Article Published At:
Rutland Herald
Date of Publication:
March 7th, 2010

As I walk down to the covered bridge every morning in winter, I see many items that have been thrown from car windows into the flood plain of the Otter Creek. There is a banana skin, now blackened and freeze- dried, which by spring will have crumbled away. There must be a dozen aluminum beer cans that have been tossed out. Every now and then one gets flattened by a passing car. These cans took a lot of energy to make, and it will be years before they oxidize and return to the earth. There are many plastic bottles, some still intact that will float away on the spring flood, and perhaps a few will eventually join the plastic rubble that is filling our distant oceans.

Winter is recovery and cleanup time for the biosphere. Many creatures have to hide deep in the earth to survive the cold, which kills off many pests. Cold winters across the Rocky Mountains used to kill the pine beetles, but as minimum temperatures rise, more beetles survive and pine forests are dying even up into Canada.

But winter cannot clean up our industrial waste.

In my last column, I talked about the need to extend our time-frame of reference — if we are to accommodate the needs of the Earth's biosphere. Cooperating with the Earth requires another fundamental shift.

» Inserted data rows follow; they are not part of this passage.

Definition compactV1_type : jstype := TObj [
  ("version", TConst 1); ("entryKind", TNum); ("key", TBytes); ("compactedEpoch", TNum)].

#[export] Instance compactV1_lawful : Lawful compactV1 [] compactV1_type.
Proof. lawful. Qed.

Definition integrityFailedV1 : encoding := struct [
  ("version", version1);
  ("reason", ranged u8 1 3);
  ("detectedEpoch", u32be);
  ("evidenceHash", bytes32)
] None.

Definition integrityFailedV1_type : jstype := TObj [
  ("version", TConst 1); ("reason", TNum); ("detectedEpoch", TNum); ("evidenceHash", TBytes)].

#[export] Instance integrityFailedV1_lawful : Lawful integrityFailedV1 [] integrityFailedV1_type.
Proof. lawful. Qed.

Definition validate_chargedReadPinEntryV1 (value : val) : result unit :=
  let zero name := isZero (raw value.[name]) in
  throw_if (is_num value.["present"] 0 && (negb (is_num value.["sizeClass"] 0) || negb (is_num value.["allocationEpoch"] 0)
    || negb (is_num value.["leaseClass"] 0) || negb (is_num value.["leaseEpoch"] 0) || negb (strict_eqb value.["stateRevision"] (VBig 0))
    || negb (strict_eqb value.["policyRevision"] (VBig 0)) || negb (zero "cellBlobHash") || negb (zero "allocationCommitment"))) GenericError ;;!
  throw_if (is_num value.["present"] 1 && (is_num value.["sizeClass"] 0 || is_num value.["leaseClass"] 0
    || zero "storageSlot" || zero "cellBlobHash" || zero "allocationCommitment")) GenericError.

Definition chargedReadPinEntryV1 : encoding := struct [
  ("storageSlot", bytes32);
  ("present", ranged u8 0 1);
  ("sizeClass", ranged u8 0 5);
  ("allocationEpoch", u32be);
  ("leaseClass", ranged u8 0 4);
  ("leaseEpoch", u32be);
  ("stateRevision", u64be);
  ("policyRevision", u64be);
  ("cellBlobHash", bytes32);
  ("allocationCommitment", bytes32)
] (Some validate_chargedReadPinEntryV1).

Definition chargedReadPinEntryV1_type : jstype := TObj [
  ("storageSlot", TBytes); ("present", TNum); ("sizeClass", TNum); ("allocationEpoch", TNum); ("leaseClass", TNum); ("leaseEpoch",
  TNum); ("stateRevision", TBig); ("policyRevision", TBig); ("cellBlobHash", TBytes); ("allocationCommitment", TBytes)].

#[export] Instance chargedReadPinEntryV1_lawful : Lawful chargedReadPinEntryV1 [] chargedReadPinEntryV1_type.
Proof. lawful. Qed.

Definition chargedReadPinEntriesV1 : encoding := arrayOf chargedReadPinEntryV1 1 64.

Definition validate_chargedReadPinCommittedV1 (value : val) : result unit :=
  throw_if (negb (is_num value.["operationId"] OPERATION_CELL_GET) && negb (is_num value.["operationId"] OPERATION_CELL_PROVE)
    && negb (is_num value.["operationId"] OPERATION_CELL_BATCH_GET)) GenericError ;;!
  throw_if (negb (is_num value.["operationId"] OPERATION_CELL_BATCH_GET) && negb (Z.of_nat (List.length (elems value.["entries"])) =? 1)) GenericError.

Definition chargedReadPinCommittedV1 : encoding := struct [
  ("version", version1);
  ("operationId", ranged u8 OPERATION_CELL_GET OPERATION_CELL_BATCH_GET);
  ("spendTag", bytes32);
  ("requestCommitment", bytes32);
  ("requestFingerprint", bytes32);
  ("preparedAdmissionBytes", boundedBytes 1 17408);
  ("resultBindingBytes", boundedBytes 1 1024);
  ("receiptEpoch", u32be);
  ("retryExpiresUnixMillis", u64be);
  ("entries", chargedReadPinEntriesV1);
  ("committedEpoch", u32be)
] (Some validate_chargedReadPinCommittedV1).

Definition chargedReadPinCommittedV1_type : jstype := TObj [
  ("version", TConst 1); ("operationId", TNum); ("spendTag", TBytes); ("requestCommitment", TBytes); ("requestFingerprint",
  TBytes); ("preparedAdmissionBytes", TBytes); ("resultBindingBytes", TBytes); ("receiptEpoch", TNum); ("retryExpiresUnixMillis",
  TBig); ("entries", TArr chargedReadPinEntryV1_type); ("committedEpoch", TNum)].

#[export] Instance chargedReadPinCommittedV1_lawful : Lawful chargedReadPinCommittedV1 [] chargedReadPinCommittedV1_type.
Proof. lawful. Qed.

Definition chargedReadPinFinalizedV1 : encoding := struct [
  ("version", version1);
  ("spendTag", bytes32);
  ("requestCommitment", bytes32);
  ("resultCommitment", bytes32);
  ("finalizedEpoch", u32be)
] None.

Definition chargedReadPinFinalizedV1_type : jstype := TObj [
  ("version", TConst 1); ("spendTag", TBytes); ("requestCommitment", TBytes); ("resultCommitment", TBytes); ("finalizedEpoch",
  TNum)].

#[export] Instance chargedReadPinFinalizedV1_lawful : Lawful chargedReadPinFinalizedV1 [] chargedReadPinFinalizedV1_type.
Proof. lawful. Qed.

Definition chargedReadPinExpiredV1 : encoding := struct [
  ("version", version1);
  ("spendTag", bytes32);
  ("requestCommitment", bytes32);
  ("retryExpiresUnixMillis", u64be);
  ("observedUnixMillis", u64be);
  ("terminalEpoch", u32be)
] None.

Definition chargedReadPinExpiredV1_type : jstype := TObj [
  ("version", TConst 1); ("spendTag", TBytes); ("requestCommitment", TBytes); ("retryExpiresUnixMillis", TBig);
  ("observedUnixMillis", TBig); ("terminalEpoch", TNum)].

#[export] Instance chargedReadPinExpiredV1_lawful : Lawful chargedReadPinExpiredV1 [] chargedReadPinExpiredV1_type.
Proof. lawful. Qed.

(** ** The table *)

(** [WAL_PAYLOAD_CODEC] *)
Definition WAL_PAYLOAD_CODEC : list (Z * encoding) := [
  (INGRESS_RESERVED, ingressReservedV1);
  (ATTEMPT_CONSUMED, attemptConsumedV1);
  (PUT_COMMITTED, putCommittedV1);
  (PUT_TERMINAL, putTerminalV1);
  (RENEW_COMMITTED, renewCommittedV1);
  (DROP_COMMITTED, dropCommittedV1);
  (POLICY_COMMITTED, policyCommittedV1);
  (GC_COMMITTED, gcCommittedV1);
  (FLOOR_ADVANCE, floorTransitionV1);
  (CLOCK_UNSAFE, clockUnsafeV1);
  (CLOCK_CONFIRM, floorTransitionV1);
  (COMPACT, compactV1);
  (INTEGRITY_FAILED, integrityFailedV1);
  (READ_PIN_COMMITTED, chargedReadPinCommittedV1);
  (READ_PIN_FINALIZED, chargedReadPinFinalizedV1);
  (READ_PIN_EXPIRED, chargedReadPinExpiredV1);
  (PUT_ATOMIC_COMMITTED, blindPutAtomicCommittedStoreV1)].

(** The type of the value of each payload. *)
Definition WAL_PAYLOAD_TYPE : list (Z * jstype) := [
  (INGRESS_RESERVED, ingressReservedV1_type);
  (ATTEMPT_CONSUMED, attemptConsumedV1_type);
  (PUT_COMMITTED, putCommittedV1_type);
  (PUT_TERMINAL, putTerminalV1_type);
  (RENEW_COMMITTED, renewCommittedV1_type);
  (DROP_COMMITTED, dropCommittedV1_type);
  (POLICY_COMMITTED, policyCommittedV1_type);
  (GC_COMMITTED, gcCommittedV1_type);
  (FLOOR_ADVANCE, floorTransitionV1_type);
  (CLOCK_UNSAFE, clockUnsafeV1_type);
  (CLOCK_CONFIRM, floorTransitionV1_type);
  (COMPACT, compactV1_type);
  (INTEGRITY_FAILED, integrityFailedV1_type);
  (READ_PIN_COMMITTED, chargedReadPinCommittedV1_type);
  (READ_PIN_FINALIZED, chargedReadPinFinalizedV1_type);
  (READ_PIN_EXPIRED, chargedReadPinExpiredV1_type);
  (PUT_ATOMIC_COMMITTED, blindPutAtomicCommittedStoreV1_type)].

Definition codec_of (type : Z) : option encoding := snd <$> List.find (fun e => fst e =? type) WAL_PAYLOAD_CODEC.
Definition type_of (type : Z) : option jstype := snd <$> List.find (fun e => fst e =? type) WAL_PAYLOAD_TYPE.

Lemma codec_lawful type e : codec_of type = Some e -> exists t, type_of type = Some t /\ Lawful e [] t.
Proof.
  unfold codec_of, type_of, WAL_PAYLOAD_CODEC, WAL_PAYLOAD_TYPE. cbn [List.find fst].
  repeat (destruct (_ =? type); [intros [= <-]; eexists; split; [reflexivity|apply _]|]). discriminate.
Qed.

End CellRecord.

When human beings were few in number and our industrial production small, the Earth could absorb our waste products. Yes, from time to time we overstressed a region's resources, and a civilization fell — but people moved on, and humanity prospered elsewhere.

Now, however, the global population, at our present levels of consumption and waste production, exceeds the carrying capacity of this planet. We cannot move on, so we face the collapse of the human system on a grand scale, unless we wake up and get smarter. There are several issues here. One is that we must stabilize and then reduce the global population, a process that will take generations. The second, immediate issue is that we need to minimize the lifetime of all the waste products from human industrial society in the earth system. This is essential, because of the global scale of our impacts — and it can be done more quickly, on a decadal time-scale, simply by replacing manufacturing infrastructure.

How do we manage the Earth, when there is so much we don't know? Here are a few simple rules we must follow to be responsible caretakers:

All our waste products must have short lifetimes in the biosphere.

We must minimize the use of raw materials by recycling for remanufacture.

We must maximize the efficiency with which we use energy and water.

You know many examples of long-lived waste. The CFCs (chlorofluorocarbons) were wonderful, stable refrigerants, until we found out that their final breakdown in the stratosphere destroyed the ozone, which protects life from harmful ultraviolet rays. It will take decades to get them out of old refrigerators and out of the atmosphere. And carbon dioxide, coming largely from burning so much fossil fuel, is accumulating in the atmosphere. We didn't think that would be a problem, but the Earth's climate will warm for a century or more. We knew nuclear weapons were a disaster, but we have kept building nuclear power plants that make plutonium, which may be with us as bomb material for tens of thousands of years.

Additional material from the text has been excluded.